Lemma show_digit_spec d k t : on_screen k t → is_u8 d →
  ∃ c, show_digit L d k = Some (with_con c k) ∧ said k (term_write t [d]) c.
Proof.
  intros Hos Hd. pose proof (os_boot _ _ Hos) as Hb. destruct (bo_digit _ _ Hb) as (Hu & HW & Hn). unfold show_digit.
  destruct (kst8_kmapped _ _ _ (bo_map _ _ Hb) (l_digit L) d Hu HW) as [-> _]. rewrite bind_Some.
  set (m1 := st8 _ _ _). assert (changes_only (λ x, x = l_digit L) (c_mem (kb_con k)) m1) as Hc1 by (by apply changes_only_st8).
  assert (on_screen (with_con (mkCon m1 (fb_cursor (kb_con k)) (c_ports (kb_con k))) k) t) as Hos1.
  { apply on_screen_mem; [exact Hos|]. eapply changes_only_mono; [|exact Hc1]. intros x ->. by split. }
  pose proof (os_boot _ _ Hos1) as Hb1. cbn in Hb1.
  assert (∀ m', changes_only fb_bytes m1 m' → kld8 cr3 m' (l_digit L) = Some d) as Hrd.
  { intros m' Hc. rewrite (kld8_kmapped cr3 W m'); [|eapply kmapped_changes; [apply (bo_map _ _ Hb1)|]|exact Hu|exact HW].
    - rewrite (Hc _ Hu Hn). unfold m1. rewrite ld8_st8 by done. rewrite decide_True by done. by rewrite u8_small.
    - eapply changes_only_mono; [|exact Hc]. apply (bo_fb _ _ Hb). }
  destruct (write_spec (l_digit L) [d] _ t Hos1) as (c & E & Hs & Hm & Hp).
  - intros i b Hi. destruct i as [|]; [|done]. cbn in Hi. simplify_eq. rewrite Z.add_0_r. apply Hrd. apply changes_only_refl.
  - intros i b m' Hi Hc. destruct i as [|]; [|done]. cbn in Hi. simplify_eq. rewrite Z.add_0_r. by apply Hrd.
  - by apply Forall_singleton.
  - lia.
  - cbn. lia.
  - cbn. lia.
  - exists c. split; [change 1 with (Z.of_nat (length [d])); cbn [kb_con with_con] in E; by rewrite E|].
    split; [by destruct Hs; split| |].
    + eapply changes_only_trans; [eapply changes_only_mono; [|exact Hc1]; auto|]. eapply changes_only_mono; [|exact Hm]; auto.
    + eexists. split; [exact Hp|apply cursor_screen_io].
Qed.

Lemma term_write_app t a b : term_write t (a ++ b) = term_write (term_write t a) b.
Proof. apply foldl_app. Qed.

(** What the boot message says of [n] files. *)
Definition loaded_text (n : Z) : list Z := bytes "SOFS: " ++ [u8 (48 + n)] ++ bytesln " file(s) loaded.".

Lemma boot_message_spec k t mstart files : on_screen k t → kb_fs k = mounted mstart →
  sofs_stable cr3 W (c_mem (kb_con k)) mstart files →
  ∃ c, boot_message L k = Some (with_con c k) ∧ said k (term_write t (loaded_text (Z.of_nat (length files)))) c.
Proof.
  intros Hos Hfs Hso. unfold boot_message, loaded_text. rewrite !term_write_app.
  destruct (say_said (bytes "SOFS: ") 6 k t Hos) as (c1 & -> & H1); [in_lits|reflexivity|]. rewrite bind_Some.
  pose proof (os_boot _ _ (sa_screen _ _ _ H1)) as Hb1. cbn in Hb1.
  cbn [kb_con with_con kb_fs]. rewrite Hfs, (fs_num_files_spec _ _ _ files), bind_Some.
  2: { apply Hso. eapply changes_only_mono; [|apply (sa_mem _ _ _ H1)]. cbn.
       intros x [Hx| ->]; [by apply (bo_fb _ _ Hb1)|apply (bo_digit _ _ Hb1)]. }
  replace (u8 (48 + u8 (Z.of_nat (length files)))) with (u8 (48 + Z.of_nat (length files))) by (unfold u8; clear; word_lia).
  destruct (show_digit_spec (u8 (48 + Z.of_nat (length files))) (with_con c1 k) _ (sa_screen _ _ _ H1)) as (c2 & E2 & H2); [apply u8_range|].
  rewrite E2, bind_Some.
  destruct (say_said (bytesln " file(s) loaded.") 17 (with_con c2 (with_con c1 k)) _ (sa_screen _ _ _ H2)) as (c3 & E3 & H3); [in_lits|reflexivity|].
  exists c3. split; [exact E3|]. eapply said_trans; [exact H1|]. eapply said_trans; [exact H2|exact H3].
Qed.

Lemma fb_in_W m m' m2 : boot_ok W m → changes_only fb_bytes m' m2 → changes_only W m' m2.
Proof. intros Hb. apply changes_only_mono. apply (bo_fb _ _ Hb). Qed.

(** ** The shell *)

(** The kernel at the end of kmain, as the machine of its handlers. *)
Definition machine_of (k : kstate) : machine pfa :=
  mkMachine (mkKernel (kb_tab k) (mkKbd (replicate 128 0) 0 0) (kb_con k) (kb_pfa k) (kb_tss k)) (λ _, Preempted) UserMode.

(** The image has the file "shell", whose bytes are [data]. *)
Definition shell_file (m : mem) (mstart : Z) (files : list file) (data : list Z) : Prop :=
  (∃ i f, list_find (λ f, f_name f = bytes "shell") files = Some (i, f) ∧
    f_size f = Z.of_nat (length data) ∧ (mstart +ᵤ f_offset f) + Z.of_nat (length data) <= 4294967296 ∧
    ∀ j b, data !! j = Some b → is_u8 b ∧ kreads cr3 W m ((mstart +ᵤ f_offset f) + Z.of_nat j) b) ∧
  Z.of_nat (length data) <= 0xBFC00000.
(** C11: the boot ends in the shell: jump_to_process with what kmain hands it,
    then the trampoline, leave the processor in ring 3 at the first byte of the
    program with an empty stack, interrupts on, in the shell's page directory,
    which shows the program to the instruction fetch.  What was written
    meanwhile to the memory that was never free (the kernel's data and its boot
    stack) makes no difference.  The program ends below the address of every
    free frame, so that it does not cover its own kernel stack. *)
Theorem boot_enters_shell L W mbi kstart kend avail table mstart mend files data k s tm :
  let m := c_mem (kb_con k) in
  let used := boot_used mbi kstart kend avail table mstart mend in
  boot_ok L W m → fresh_state k → boot_info L W mbi kstart kend avail table m →
  image_info L W mbi kstart kend avail table m mstart mend files → shell_file L W m mstart files data →
  is_u32 (l_trampoline L) → is_u32 (l_tss L) →
  frames_needed data <= count_upto (λ g, negb (used g)) all_frames →
  (∀ g, 0 <= g < MAX_FRAMES → used g = false → page_count data <= g ∧ g ≠ 0xBFFFF) →
  (∀ tr', l_dev L tr' PIC1_DATA_PORT = imr (observe pics_step s tr').1) →
  t_next_high (observe timer_step tm (c_ports (kb_con k))) = false →
  ∃ k' sp dir, kmain L MULTIBOOT_BOOTLOADER_MAGIC mbi kstart kend k = Some (Jumped k' sp dir) ∧
    changes_only W m (c_mem (kb_con k')) ∧ is_u32 sp ∧ is_u32 dir ∧
    ∀ m' c, changes_only (λ x, used (x / 4096) = true) (c_mem (kb_con k')) m' → jump_call c m' sp dir → ∃ c1 c2,
      exec_all (kb_gdt k') (kb_gdtr k') jump_to_process_code (c, m') = Some (c1, m') ∧ x_eip c1 = l_trampoline L ∧
      exec_all (kb_gdt k') (kb_gdtr k') trampoline_code (c1, m') = Some (c2, m') ∧ user_start c2 dir ∧
      ∀ i b, data !! i = Some b → ∃ pa, user_walk m' (x_cr3 c2) (x_eip c2 + Z.of_nat i) = Some pa ∧ ld8 m' pa = b.
Proof.
  intros m used Hb Hf Hi Him Hsh Htr Hta Hen Hlow Hdev Htm. pose proof (proj2 Hsh) as Hsz.
  destruct (kmain_spec L W mbi kstart kend avail table mstart mend files data k s tm Hb Hf Hi Him Hsh Htr Hen Hdev Htm)
    as (k' & sp & dir & ks & st & P & E & HW & _ & Hcr & _ & _ & _ & _ & _ & _ & _ & -> & Hkp & Hkf & Hef & [_ Hst] & Hlo & _).
  exists k', (ks + 4052), dir. split; [exact E|]. split; [exact HW|].
  split; [destruct Hkp; lia|]. split; [destruct (lo_dir _ _ _ _ _ Hlo) as (sp & Hsp & _); destruct (sa_dir _ _ _ Hsp); lia|]. intros m' c Hm Hj.
  pose proof (gdt_flat _ _ _ _ _ (fr_gdt _ Hf) Hta (proj1 (cr_gdt _ _ _ Hcr))) as Hflat.
  pose proof (page_frame _ Hkp) as Hg. destruct (Hlow (ks / 4096) Hg) as [Hpc Hns].
  { unfold used. rewrite <- Hst by exact Hg. by apply negb_true_iff. }
  assert (changes_only (λ x, ¬ free_bytes st x) (c_mem (kb_con k')) m') as Hm'.
  { eapply changes_only_mono; [|exact Hm]. intros x Hx (g & Hg' & Hgf & Hin). cbn in Hx.
    assert (x / 4096 = g) as Hxg by (clear - Hin; unfold within in Hin; word_lia). rewrite Hxg in Hx. unfold used in Hx.
    rewrite <- Hst in Hx by exact Hg'. cbn [fa_free pfa_frame_alloc] in Hgf. by rewrite Hx in Hgf. }
  apply (entry_frame_outside _ _ _ _ _ Hef Hkp Hkf) in Hm' as Hef'. apply (loaded_outside _ _ _ _ _ _ Hlo Hsz) in Hm' as Hlo'.
  destruct (jump_starts _ _ Hflat c m' ks (l_trampoline L) dir Hkp Hj) as (c1 & c2 & E1 & Hip & E2 & Hu).
  { apply (entry_frame_reads st (kb_pfa k') data m'); [exact Hlo'|exact Hef'|exact Hkp| |].
    - destruct Hkp as [_ Ha]. clear - Hpc Ha. word_lia.
    - intros Hk. apply Hns. by rewrite Hk. }
  exists c1, c2. split; [exact E1|]. split; [exact Hip|]. split; [exact E2|]. split; [exact Hu|].
  intros i b Hib. pose proof (lookup_lt_Some _ _ _ Hib) as Hil. rewrite (us_eip _ _ Hu), (us_cr3 _ _ Hu), Z.add_0_l.
  destruct (lo_code _ _ _ _ _ Hlo' (Z.of_nat i)) as (pa & Hw & _ & Hbyte); [unfold page_count; clear - Hil; word_lia|].
  exists pa. split; [exact Hw|]. rewrite Hbyte, Nat2Z.id. by apply nth_lookup_Some.
Qed.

**********

▸ **PROBLEM REQUIREMENTS**: Using the entries above, give again exactly the lines from the line holding "intros m used" through the line holding "- intros Hk.". Include both end lines and nothing else.

▸ **TASK ANSWER**:
  intros m used Hb Hf Hi Him Hsh Htr Hta Hen Hlow Hdev Htm. pose proof (proj2 Hsh) as Hsz.
  destruct (kmain_spec L W mbi kstart kend avail table mstart mend files data k s tm Hb Hf Hi Him Hsh Htr Hen Hdev Htm)
    as (k' & sp & dir & ks & st & P & E & HW & _ & Hcr & _ & _ & _ & _ & _ & _ & _ & -> & Hkp & Hkf & Hef & [_ Hst] & Hlo & _).
  exists k', (ks + 4052), dir. split; [exact E|]. split; [exact HW|].
  split; [destruct Hkp; lia|]. split; [destruct (lo_dir _ _ _ _ _ Hlo) as (sp & Hsp & _); destruct (sa_dir _ _ _ Hsp); lia|]. intros m' c Hm Hj.
  pose proof (gdt_flat _ _ _ _ _ (fr_gdt _ Hf) Hta (proj1 (cr_gdt _ _ _ Hcr))) as Hflat.
  pose proof (page_frame _ Hkp) as Hg. destruct (Hlow (ks / 4096) Hg) as [Hpc Hns].
  { unfold used. rewrite <- Hst by exact Hg. by apply negb_true_iff. }
  assert (changes_only (λ x, ¬ free_bytes st x) (c_mem (kb_con k')) m') as Hm'.
  { eapply changes_only_mono; [|exact Hm]. intros x Hx (g & Hg' & Hgf & Hin). cbn in Hx.
    assert (x / 4096 = g) as Hxg by (clear - Hin; unfold within in Hin; word_lia). rewrite Hxg in Hx. unfold used in Hx.
    rewrite <- Hst in Hx by exact Hg'. cbn [fa_free pfa_frame_alloc] in Hgf. by rewrite Hx in Hgf. }
  apply (entry_frame_outside _ _ _ _ _ Hef Hkp Hkf) in Hm' as Hef'. apply (loaded_outside _ _ _ _ _ _ Hlo Hsz) in Hm' as Hlo'.
  destruct (jump_starts _ _ Hflat c m' ks (l_trampoline L) dir Hkp Hj) as (c1 & c2 & E1 & Hip & E2 & Hu).
  { apply (entry_frame_reads st (kb_pfa k') data m'); [exact Hlo'|exact Hef'|exact Hkp| |].
    - destruct Hkp as [_ Ha]. clear - Hpc Ha. word_lia.
    - intros Hk. apply Hns. by rewrite Hk. }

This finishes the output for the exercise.